November – DeepMind announces that its health division would be absorbed into Google Health
Privacy campaigners raised alarm when DeepMind announced that its healthcare subsidiary was being absorbed into Google. The arrangement meant that the group would no longer operate as an independent unit but instead merge with the newly-formed Google Health team, led by former Geisinger CEO David Feinberg.
Critics argued that the shift betrayed DeepMind’s promise never to share data with its parent company. DeepMind claimed that all patient data would remain separate from Google services and projects.
December – AlphaFold wins protein-folding competition
DeepMind made its biggest scientific breakthrough yet when its AlphaFold system won a competition to predict the 3D shapes of proteins based on their genetic codes. The victory suggested that AI could help understand the protein-folding puzzle that plays a key role in the development of new drugs.
“This is a lighthouse project, our first major investment in terms of people and resources into a fundamental, very important, real-world scientific problem,” DeepMind CEO Demis Hassabis told the Guardian.
January – AlphaStar triumphs at Starcraft
DeepMind continued its long history of applying AI to video games by introducing AlphaStar, a programme that can play strategy game StarCraft II. The system went on to defeat some of the world’s best StarCraft II players.

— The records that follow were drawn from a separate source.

(* ===== verification/ReplaceRuns.v ===== *)
(** * A file replaced

    The theorems of [Replacement] applied to a concrete session: a file "x" is
    written and closed, and written again up to its close.  The allocation for
    the second writer has moved the old root to another sector, and erased and
    handed out the sector where it was, so the close looks the old root up. *)

From S2P Require Import RoundRuns Replacement HashIndex.

Definition rp_script : @M Demo.backend unit :=
  (@fffs_format Demo.backend (mk_format_options 2 256) ;;
   @fffs_mount Demo.backend hash_index rt_options ;;
   @fffs_open Demo.backend hash_index 1000%nat 1 [120] rt_create ;;
   @fffs_write Demo.backend hash_index 1000%nat 1 (fill 20 5) ;;
   @fffs_close Demo.backend hash_index 1 ;;
   @fffs_open Demo.backend hash_index 1000%nat 2 [120] (Z.lor rt_create FFFS_O_TRUNC) ;;
   @fffs_write Demo.backend hash_index 1000%nat 2 rt_data).

(** The state before the second close, and after. *)
Definition rp_world : @world Demo.backend := snd (rp_script (Demo.start dev_blank)).

Definition rp_closed : @world Demo.backend :=
  snd (@fffs_close Demo.backend hash_index 2 rp_world).

#[local] Abbreviation rp_mem := (@mem Demo.backend (dev_nor 2048 4) rp_world).
#[local] Abbreviation rp_handle := (file_of (w_files rp_world) 2).

(** The old root, in sector 2. *)
Definition rp_first : fffs_md_record :=
  mk_md_record FFFS_MD_TYPE_FILE_ROOT_V1 FFFS_LIFECYCLE_VALID true 44427 0 1 0 23 20
    230 16.

Lemma rp_old_root :
  slot_md Demo.geo rp_mem 2 44427 FFFS_MD_MATCH_LIVE = inr rp_first.
Proof. vm_compute. reflexivity. Qed.

Lemma rp_sectors s : 2 <= s < 8 -> s <> 2 ->
  footer_live (footer_at Demo.geo rp_mem s) = false.
Proof.
  intros Hs Hne. assert (s = 3 \/ s = 4 \/ s = 5 \/ s = 6 \/ s = 7) as Hd by lia.
  destruct Hd as [-> | [-> | [-> | [-> | ->]]]]; vm_compute; reflexivity.
Qed.

Lemma rp_records : sector_records Demo.geo rp_mem 2 = ([rp_first], WEnd_erased).
Proof. vm_compute. reflexivity. Qed.

Lemma rp_flash_ok : @flash_ok Demo.backend (dev_nor 2048 4) rp_world.
Proof. apply dev_flash_ok; vm_compute; reflexivity. Qed.

Lemma rp_index_ok : @idx_ok Demo.backend hash_index hash_cached (w_fs rp_world).
Proof.
  split; [by exists 4 |].
  assert (Ht : index_cache (w_fs rp_world) =
    <[Z.to_nat (44427 mod 16) := mk_bucket 44427 2]> (replicate 16 (mk_bucket 0 0)))
    by (vm_compute; reflexivity).
  rewrite Ht. by apply single_table_wf.
Qed.

Lemma rp_writer : @writer Demo.backend Demo.geo rp_mem rp_handle.
Proof.
  split; try (vm_compute; try split; done).
  - apply (bool_decide_unpack _). vm_compute. exact I.
  - right. vm_compute. discriminate.
  - apply (mem_bytes_erased rp_mem). vm_compute. reflexivity.
Qed.

Lemma rp_place : free_place Demo.geo rp_mem 7 [] 230 true.
Proof.
  split; [vm_compute; by split |].
  split; [done |]. split; [vm_compute; reflexivity |].
  apply mem_bytes_erased. vm_compute. reflexivity.
Qed.

Lemma rp_log_ok : log_ok Demo.geo rp_mem (fs_log (w_fs rp_world)).
Proof.
  split; try (vm_compute; try split; done).
  apply mem_bytes_erased. vm_compute. reflexivity.
Qed.

Lemma rp_closing : @closing Demo.backend (dev_nor 2048 4) Demo.geo hash_index
  hash_cached 2 [] rp_world.
Proof.
  split.
  - vm_compute. reflexivity.
  - exact rp_flash_ok.
  - vm_compute. reflexivity.
  - vm_compute. by split.
  - exact rp_writer.
  - vm_compute. reflexivity.
  - vm_compute. reflexivity.
  - cbv zeta. intros _.
    assert (Hh : @idx_map Demo.backend hash_index hash_cached (w_fs rp_world) !!
      f_slot rp_handle = Some 2) by (vm_compute; reflexivity).
    rewrite Hh. split; [vm_compute; discriminate |].
    exists rp_first. split; [| reflexivity].
    assert (Hs : f_slot rp_handle = 44427) by (vm_compute; reflexivity).
    rewrite Hs. exact rp_old_root.
  - vm_compute. by split.
  - vm_compute. by split.
  - exact rp_place.
  - vm_compute. discriminate.
  - by apply Forall_nil.
  - exact rp_index_ok.
  - exact rp_log_ok.
  - vm_compute. reflexivity.
  - left. vm_compute. lia.
Qed.

Lemma rp_replacing : @replacing Demo.backend (dev_nor 2048 4) Demo.geo hash_index
  hash_cached 2 [] rp_world.
Proof.
  split.
  - exact rp_closing.
  - intros s Hs _. change (2 <= s < 8) in Hs. destruct (Z.eq_dec s 2) as [-> | Hne].
    + unfold sector_sane. intros _. rewrite rp_records. split; [done |]. split.
      * intros r r' Hin Hin'. apply list_elem_of_singleton in Hin as ->.
        apply list_elem_of_singleton in Hin' as ->. vm_compute. discriminate.
      * intros r Hin _. apply list_elem_of_singleton in Hin as ->. discriminate.
    + by apply sector_sane_dead, rp_sectors.
  - intros s x y Hs Hf. change (2 <= s < 8) in Hs. destruct (Z.eq_dec s 2) as [-> | Hne].
    + rewrite rp_records. intros Hx Hy _ _ _ _. apply list_elem_of_singleton in Hx as ->.
      by apply list_elem_of_singleton in Hy as ->.
    + rewrite rp_sectors in Hf by done. discriminate Hf.
  - vm_compute. reflexivity.
  - cbv zeta. intros r Hr. exfalso. revert Hr. vm_compute. discriminate.
Qed.

Lemma rp_open : open_writer_handle 2 rp_world.
Proof.
  split; [| vm_compute; reflexivity..].
  exists [2]. split; [| apply NoDup_singleton].
  split; [vm_compute; reflexivity |]. split; [done |].
  eexists. split; [vm_compute; reflexivity |]. reflexivity.
Qed.

Lemma rp_wrote : @wrote Demo.backend (dev_nor 2048 4) Demo.geo 2 [120] rt_data rp_world.
Proof. split; vm_compute; done. Qed.

Lemma rp_found : exists v,
  name_scan (root_value Demo.geo rp_mem)
    (@idx_map Demo.backend hash_index hash_cached (w_fs rp_world)) [120]
    (candidates [120]) = inr (Some (f_slot rp_handle, 2, v)).
Proof. eexists. vm_compute. reflexivity. Qed.

Lemma rp_ready v :
  name_scan (root_value Demo.geo rp_mem)
    (@idx_map Demo.backend hash_index hash_cached (w_fs rp_world)) [120]
    (candidates [120]) = inr (Some (f_slot rp_handle, 2, v)) ->
  @ready_to_replace Demo.backend (dev_nor 2048 4) Demo.geo hash_index hash_cached 2 []
    [120] rt_data 2 v rp_world.
Proof.
  intros Hv. split; [exact rp_replacing | exact rp_wrote | exact rp_open | exact Hv].
Qed.

(** The chain that the close releases: the root in sector 2, which the handle
    does not know. *)
#[local] Abbreviation rp_old_head :=
  (fst (old_chain Demo.geo (@idx_map Demo.backend hash_index hash_cached (w_fs rp_world))
    rp_mem rp_handle)).

Lemma rp_old_sectors : f_old_head rp_handle <> 2 /\
  chain_sectors Demo.geo (Z.to_nat (sector_count Demo.geo)) rp_mem (f_slot rp_handle)
    rp_old_head = [2].
Proof. vm_compute. by split. Qed.

Lemma rp_whole :
  chain_whole Demo.geo (Z.to_nat (sector_count Demo.geo)) rp_mem (f_slot rp_handle)
    rp_old_head.
Proof.
  unfold chain_whole. rewrite (proj2 rp_old_sectors). split; [by apply NoDup_singleton |].
  apply Forall_singleton. exists rp_first. vm_compute. reflexivity.
Qed.

Lemma close_replaces_file_witness :
  exists w1 w2 w3, @fffs_close Demo.backend hash_index 2 rp_world = (Ok tt, w1) /\
    no_live Demo.geo (@mem Demo.backend (dev_nor 2048 4) w1) 2 (f_slot rp_handle) /\
    @fffs_open Demo.backend hash_index 1000%nat 5 [120] FFFS_O_RDONLY w1 = (Ok tt, w2) /\
    @fffs_read Demo.backend 1000%nat 5 103 w2 = (Ok rt_data, w3).
Proof.
  destruct rp_found as [v Hv].
  destruct (@close_replaces_file Demo.backend (dev_nor 2048 4) Demo.valid Demo.geo
    Demo.geo_valid hash_index hash_cached 1000%nat 2 5 [] [120] rt_data 2 v rp_world
    (rp_ready v Hv)) as (w1 & w2 & w3 & Hclose & Hw1 & Hopen & Hread).
  - vm_compute. discriminate.
  - vm_compute. discriminate.
  - pose proof (fr_released _ _ _ _ _ _ Hw1) as Hgone. cbv zeta in Hgone.
    specialize (Hgone rp_whole). rewrite (proj2 rp_old_sectors) in Hgone.
    exists w1, w2, w3.
    exact (conj Hclose (conj (proj1 (Forall_singleton _ _) Hgone) (conj Hopen Hread))).
Defined.

(** ** The power cycle *)

Lemma rp_clean : @clean_journal Demo.backend Demo.geo hash_index hash_cached rp_mem
  (fs_log (w_fs rp_world)).
Proof.
  assert (Hj : journal Demo.geo rp_mem (fs_log (w_fs rp_world)) = [(44427, 7); (44427, 2)])
    by (vm_compute; reflexivity).
  split.
  - split; vm_compute; try split; done.
  - rewrite Hj. repeat (apply Forall_cons; split; [right; vm_compute;
      split; [by split | right; by split] |]). by apply Forall_nil.
  - rewrite Hj. intros l1 l2 Hl. apply (f_equal length) in Hl.
    rewrite length_app in Hl. simpl in Hl.
    pose proof (size_replay_map ∅ l1) as Hsz. rewrite map_size_empty in Hsz.
    assert (Hcap : @idx_capacity Demo.backend hash_index hash_cached Demo.geo = 16%nat)
      by (vm_compute; reflexivity).
    lia.
  - intros slot head Hl Hh. vm_compute in Hl. injection Hl as <- <-.
    exists rp_first. split; [exact rp_old_root | reflexivity].
Qed.

Lemma rp_closed_headers : @ring_headers Demo.backend Demo.geo
  (@mem Demo.backend (dev_nor 2048 4) rp_closed) (fs_log (w_fs rp_closed)).
Proof. demo_ring_headers. Qed.

Lemma rp_closed_ok : @flash_ok Demo.backend (dev_nor 2048 4) rp_closed.
Proof. apply dev_flash_ok; vm_compute; reflexivity. Qed.

Lemma replacement_survives_power_cycle_witness :
  exists w1 w3 w4 w5,
    @fffs_close Demo.backend hash_index 2 rp_world = (Ok tt, w1) /\
    @fffs_mount Demo.backend hash_index rt_options (power_off w1) = (Ok tt, w3) /\
    @fffs_open Demo.backend hash_index 1000%nat 5 [120] FFFS_O_RDONLY w3 = (Ok tt, w4) /\
    @fffs_read Demo.backend 1000%nat 5 103 w4 = (Ok rt_data, w5).
Proof.
  destruct rp_found as [v Hv].
  destruct (@replacement_survives_power_cycle Demo.backend (dev_nor 2048 4) Demo.valid
    Demo.geo Demo.geo_valid hash_index hash_cached 1000%nat 2 5 [] [120] rt_data 2 v
    rp_world (rp_ready v Hv)) as (w1 & Hclose & Hlater).
  - vm_compute. discriminate.
  - vm_compute. discriminate.
  - exact rp_clean.
  - vm_compute. reflexivity.
  - apply Nat.ltb_lt. vm_compute. reflexivity.
  - vm_compute. reflexivity.
  - assert (Hw1 : w1 = rp_closed) by (unfold rp_closed; by rewrite Hclose).
    rewrite Hw1 in Hlater, Hclose.
    destruct (Hlater rp_closed_headers rt_options (power_off rp_closed) rt_accepts
      (power_off_ok _ rp_closed_ok) (power_off_mem _))
      as (w3 & w4 & w5 & Hmount & Hopen & Hread).
    exists rp_closed, w3, w4, w5. exact (conj Hclose (conj Hmount (conj Hopen Hread))).
Defined.

(** ** A refresh that fails

    The root that the index names is unreadable.  The close drops the status of
    the look-up, so that it takes its own sector for the one of the old chain:
    it commits the new root, tombstones it, and reports success. *)
Definition rp_damaged : @world Demo.backend :=
  let d := w_ctx rp_world in
  @mk_world Demo.backend (mk_dev (<[742 := 0]> (dv_mem d)) (dv_fault d)) (w_fs rp_world)
    (w_files rp_world).

Lemma failed_refresh_releases_new_root :
  let '(result, w') := @fffs_close Demo.backend hash_index 2 rp_damaged in
  result = Ok tt /\
  @idx_map Demo.backend hash_index hash_cached (w_fs w') !! 44427 = Some 7 /\
  slot_md Demo.geo (@mem Demo.backend (dev_nor 2048 4) w') 7 44427
    FFFS_MD_MATCH_LIVE = inl FFFS_ERR_CORRUPT.
Proof. vm_compute. by repeat split. Qed.
(** ** One step of the driver *)

Lemma next_event_ok m e m' : churn_ok m -> pending_write (ch_pending m) = true ->
  next_event m = (e, m') ->
  same_files m m' /\ event_ok m e /\
  match ev_type e with
  | BENCH_CHURN_EVENT_DELETE => pending_ok m' (ev_slot e)
  | BENCH_CHURN_EVENT_WRITE | BENCH_CHURN_EVENT_NO_SLOT => True
  | BENCH_CHURN_EVENT_DONE => False
  end.
Proof.
  intros Hok Hw. pose proof (churn_pending_ok m Hok Hw) as Hp.
  assert (Hweak : forall m1 d, pending_ok m1 (-1) -> pending_ok m1 d).
  { intros m1 d (Hp1 & Hp2 & Hp3 & Hps). repeat (split; [done |]).
    destruct Hps as [Hps | [Hr [Hps | Hps]]]; [by left | lia | right; auto]. }
  unfold next_event.
  destruct (if over_target m then choose_delete_slot m else (-1, m)) as [d1 m1] eqn:H1.
  assert (Hm1 : same_files m m1 /\ ch_pending m1 = ch_pending m /\
    slot_choice m (fun s => cs_live s = true) d1).
  { destruct (over_target m).
    - apply choose_delete_slot_spec in H1; [done | apply (co_protected _ Hok)].
    - injection H1 as <- <-. split; [done |]. split; [done | by left]. }
  destruct Hm1 as (Hs1 & Hp1 & Hc1).
  assert (Hpo1 : pending_ok m1 (-1)).
  { unfold pending_ok. by rewrite Hp1, (sf_slots _ _ Hs1), (slot_at_same _ _ _ Hs1). }
  assert (Hok1 : churn_ok m1) by (by eapply churn_ok_same).
  destruct (Z.leb_spec 0 d1).
  { intros [= <- <-]. split; [done |]. split; [by apply fill_delete_event_ok | by apply Hweak]. }
  destruct (optional_delete m1) as [d2 m2] eqn:H2.
  apply optional_delete_ok in H2 as (Hs2 & Hpo2 & Hc2); [| done..].
  assert (Hok2 : churn_ok m2) by (by eapply churn_ok_same).
  destruct (Z.leb_spec 0 d2).
  { intros [= <- <-]. split; [by etransitivity |]. split; [| by apply Hweak].
    apply (event_ok_same _ _ _ Hs1). by apply fill_delete_event_ok. }
  assert (Hs02 : same_files m m2) by (by etransitivity).
  destruct (choose_slot m2) as [d3 m3] eqn:H3.
  apply choose_slot_ok in H3 as (Hs3 & H3); [| done..].
  assert (Hs03 : same_files m m3) by (by etransitivity).
  destruct H3 as [(Hge & Hc3 & Hpo3) | [-> [Hw3 Ht3]]].
  { destruct (Z.leb_spec 0 d3); [| lia]. intros [= <- <-]. split; [done |]. split; [| done].
    apply (event_ok_same _ _ _ Hs02). by apply fill_delete_event_ok. }
  simpl (0 <=? -1). cbv iota.
  destruct (Z.ltb_spec (pending_slot (ch_pending m3)) 0); intros [= <- <-]; [done |].
  split; [done |]. split; [| done]. destruct Ht3 as [Hlt | [Hr Hl]]; [lia |].
  apply (event_ok_same _ _ _ Hs02). unfold event_ok, fill_write_event. simpl.
  rewrite (slot_at_same _ _ _ Hs3). split; [done |]. split; [done |].
  rewrite Hl. destruct (cs_live (slot_at m2 (pending_slot (ch_pending m3)))) eqn:Hlive.
  - eapply fit_live_name; [exact Hok2 | by apply slot_at_lookup | done].
  - unfold new_name. by rewrite (sf_profile _ _ Hs3).
Qed.
(* ===== verification/Torn.v ===== *)
(** * Torn programs

    What a program that loses power, or that a fault interrupts, may leave: in
    its range every byte has lost only bits that the program clears. *)

From S2P Require Export Flash.

(** [x] has no bit that [y] lacks. *)
Definition bits_within (x y : Z) : Prop := Z.land x y = x.

Lemma bits_within_refl x : bits_within x x.
Proof. apply Z.land_diag. Qed.

Lemma bits_within_trans x y z : bits_within x y -> bits_within y z -> bits_within x z.
Proof. unfold bits_within. intros H1 H2. rewrite <- H1 at 1. by rewrite <- Z.land_assoc, H2. Qed.

Lemma bits_within_land_l x y : bits_within (Z.land x y) x.
Proof.
  unfold bits_within. rewrite Z.land_comm, Z.land_assoc. by rewrite Z.land_diag.
Qed.

Lemma bits_within_lor x y z : bits_within x y -> bits_within x (Z.lor y z).
Proof.
  unfold bits_within. intros Hxy. apply Z.bits_inj'. intros k Hk.
  rewrite Z.land_spec, Z.lor_spec. rewrite <- Hxy, Z.land_spec.
  by destruct (Z.testbit x k), (Z.testbit y k), (Z.testbit z k).
Qed.

(** What a partial program of [buf] at [off] may leave. *)
Definition torn_program (m : Z -> Z) (off : Z) (buf : list Z) (m' : Z -> Z) : Prop :=
  forall a, if (off <=? a) && (a <? off + zlen buf)
    then bits_within (m' a) (m a) /\
         bits_within (Z.land (m a) (byte_at buf (a - off))) (m' a)
    else m' a = m a.

Lemma torn_refl m off buf : torn_program m off buf m.
Proof.
  intros a. destruct (_ && _); [| done].
  split; [apply bits_within_refl | apply bits_within_land_l].
Qed.

Lemma torn_full m off buf : torn_program m off buf (mem_program m off buf).
Proof.
  intros a. unfold mem_program. destruct (_ && _); [| done].
  split; [apply bits_within_land_l | apply bits_within_refl].
Qed.

Lemma torn_ext m off buf m1 m2 : torn_program m off buf m1 -> (forall a, m2 a = m1 a) ->
  torn_program m off buf m2.
Proof.
  intros Ht Heq a. specialize (Ht a). destruct (_ && _); by rewrite Heq.
Qed.

(** Pieces, one after the other. *)
Lemma torn_app m off l1 l2 m1 m2 : torn_program m off l1 m1 ->
  torn_program m1 (off + zlen l1) l2 m2 -> torn_program m off (l1 ++ l2) m2.
Proof.
  intros H1 H2 a. specialize (H1 a). specialize (H2 a). rewrite zlen_app.
  pose proof (zlen_nonneg l1). pose proof (zlen_nonneg l2).
  destruct (Z.leb_spec off a), (Z.ltb_spec a (off + zlen l1)),
    (Z.leb_spec (off + zlen l1) a), (Z.ltb_spec a (off + zlen l1 + zlen l2)),
    (Z.ltb_spec a (off + (zlen l1 + zlen l2))); simpl in *; try lia; try congruence.
  - rewrite byte_at_app_l by lia. by rewrite H2.
  - rewrite byte_at_app_r by lia. rewrite H1 in H2.
    by replace (a - off - zlen l1) with (a - (off + zlen l1)) by lia.
Qed.

(** A torn program of a prefix. *)
Lemma torn_prefix m off buf k m' : torn_program m off (take k buf) m' ->
  torn_program m off buf m'.
Proof.
  intros Ht. rewrite <- (take_drop k buf). eapply torn_app; [exact Ht | apply torn_refl].
Qed.
(** A mount's replay of [w] ends with the map [idx] or with [idx] changed by
    [rec], in agreement with the journal that it leaves; only the record at the
    old end of the journal [l] may have changed. *)
Definition recovers (m0 : Z -> Z) (l : fs_log_state) (idx : gmap Z Z) (rec : Z * Z)
    (w' : world) : Prop :=
  (idx_map (w_fs w') = idx \/ idx_map (w_fs w') = apply_record idx rec) /\
  log_ok g (mem w') (fs_log (w_fs w')) /\
  idx_map (w_fs w') = replay_map ∅ (journal g (mem w') (fs_log (w_fs w'))) /\
  forall a, a < next_index_offset l \/ next_index_offset l + 4 <= a -> mem w' a = m0 a.

Lemma log_eta l o : set_next_index_offset (next_index_offset l)
  (set_next_index_offset o l) = l.
Proof. by destruct l. Qed.

(** Nothing of the record was programmed. *)
Lemma recovers_erased m0 l o rec w (Q : unit -> world -> Prop) E :
  fs_geo (w_fs w) = g -> flash_ok w -> idx_ok (w_fs w) -> idx_map (w_fs w) = ∅ ->
  fs_log (w_fs w) = set_next_index_offset o l -> (forall a, mem w a = m0 a) ->
  log_ok g m0 l -> clean_journal g I m0 l ->
  (forall w', recovers m0 l (replay_map ∅ (journal g m0 l)) rec w' -> Q tt w') ->
  wp fffs_replay_index Q E w.
Proof.
  intros Hgeo Hok Hidx Hempty Hlog Hm Hl Hclean HQ.
  destruct (clean_journal_ext g I _ _ _ o Hm Hclean) as [Hc Hj]. rewrite <- Hlog in Hc, Hj.
  eapply (wp_replay g I); try done. intros w' l' Hw' Hoff. apply HQ.
  assert (Hsj : forall s, sector_journal g (mem w) s = sector_journal g m0 s)
    by (intros; by apply records_from_ext).
  assert (Hl' : fs_log (w_fs w') = l).
  { rewrite (replaying_log I _ _ _ Hw'), Hoff. unfold l'. rewrite Hlog, Hsj.
    simpl. rewrite <- (lk_next _ _ _ Hl). by destruct l. }
  assert (Hm' : forall a, mem w' a = m0 a) by (intros; by rewrite (rp_mem _ _ _ _ Hw')).
  assert (Hj0 : forall s, sector_journal g (mem w') s = sector_journal g m0 s)
    by (intros; by apply records_from_ext).
  assert (Hmap : idx_map (w_fs w') = replay_map ∅ (journal g m0 l)).
  { rewrite (rp_idx _ _ _ _ Hw'). unfold l'. by rewrite Hj. }
  split; [by left |]. rewrite Hl'. split; [| split; [| by intros]].
  - destruct Hl. split; try done; [by rewrite Hj0 |]. intros a Ha. rewrite Hm'. auto.
  - rewrite Hmap. unfold journal. f_equal. f_equal. apply list_fmap_ext.
    intros. by rewrite Hj0.
Qed.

August – Mustafa Suleyman placed on leave
DeepMind announced that Mustafa Suleyman, the company’s cofounder and head of applied artificial intelligence, was leaving the company for an indefinite period that the company said would likely end later the same year. DeepMind claimed that the decision was mutual and not related to his performance, but rumours spread that his departure was related to the company’s various healthcare controversies.
September – Google completes takeover of DeepMind health division
On September 18, Dr Dominic King, the UK site lead at Google Health, announced in a blogpost that Google had completed its takeover of DeepMind’s health division.
“It’s clear that a transition like this takes time,” he wrote. “Health data is sensitive, and we gave proper time and care to make sure that we had the full consent and cooperation of our partners. This included giving them the time to ask questions and fully understand our plans and to choose whether to continue our partnerships. As has always been the case, our partners are in full control of all patient data and we will only use patient data to help improve care, under their oversight and instructions.”
The Royal Free, University College London Hospitals, Imperial College Healthcare, Moorfields Eye Hospital, Taunton & Somerset, and University College London Hospitals NHS Foundation Trust all went on to release statements confirming that their contractual arrangements had been moved to Google.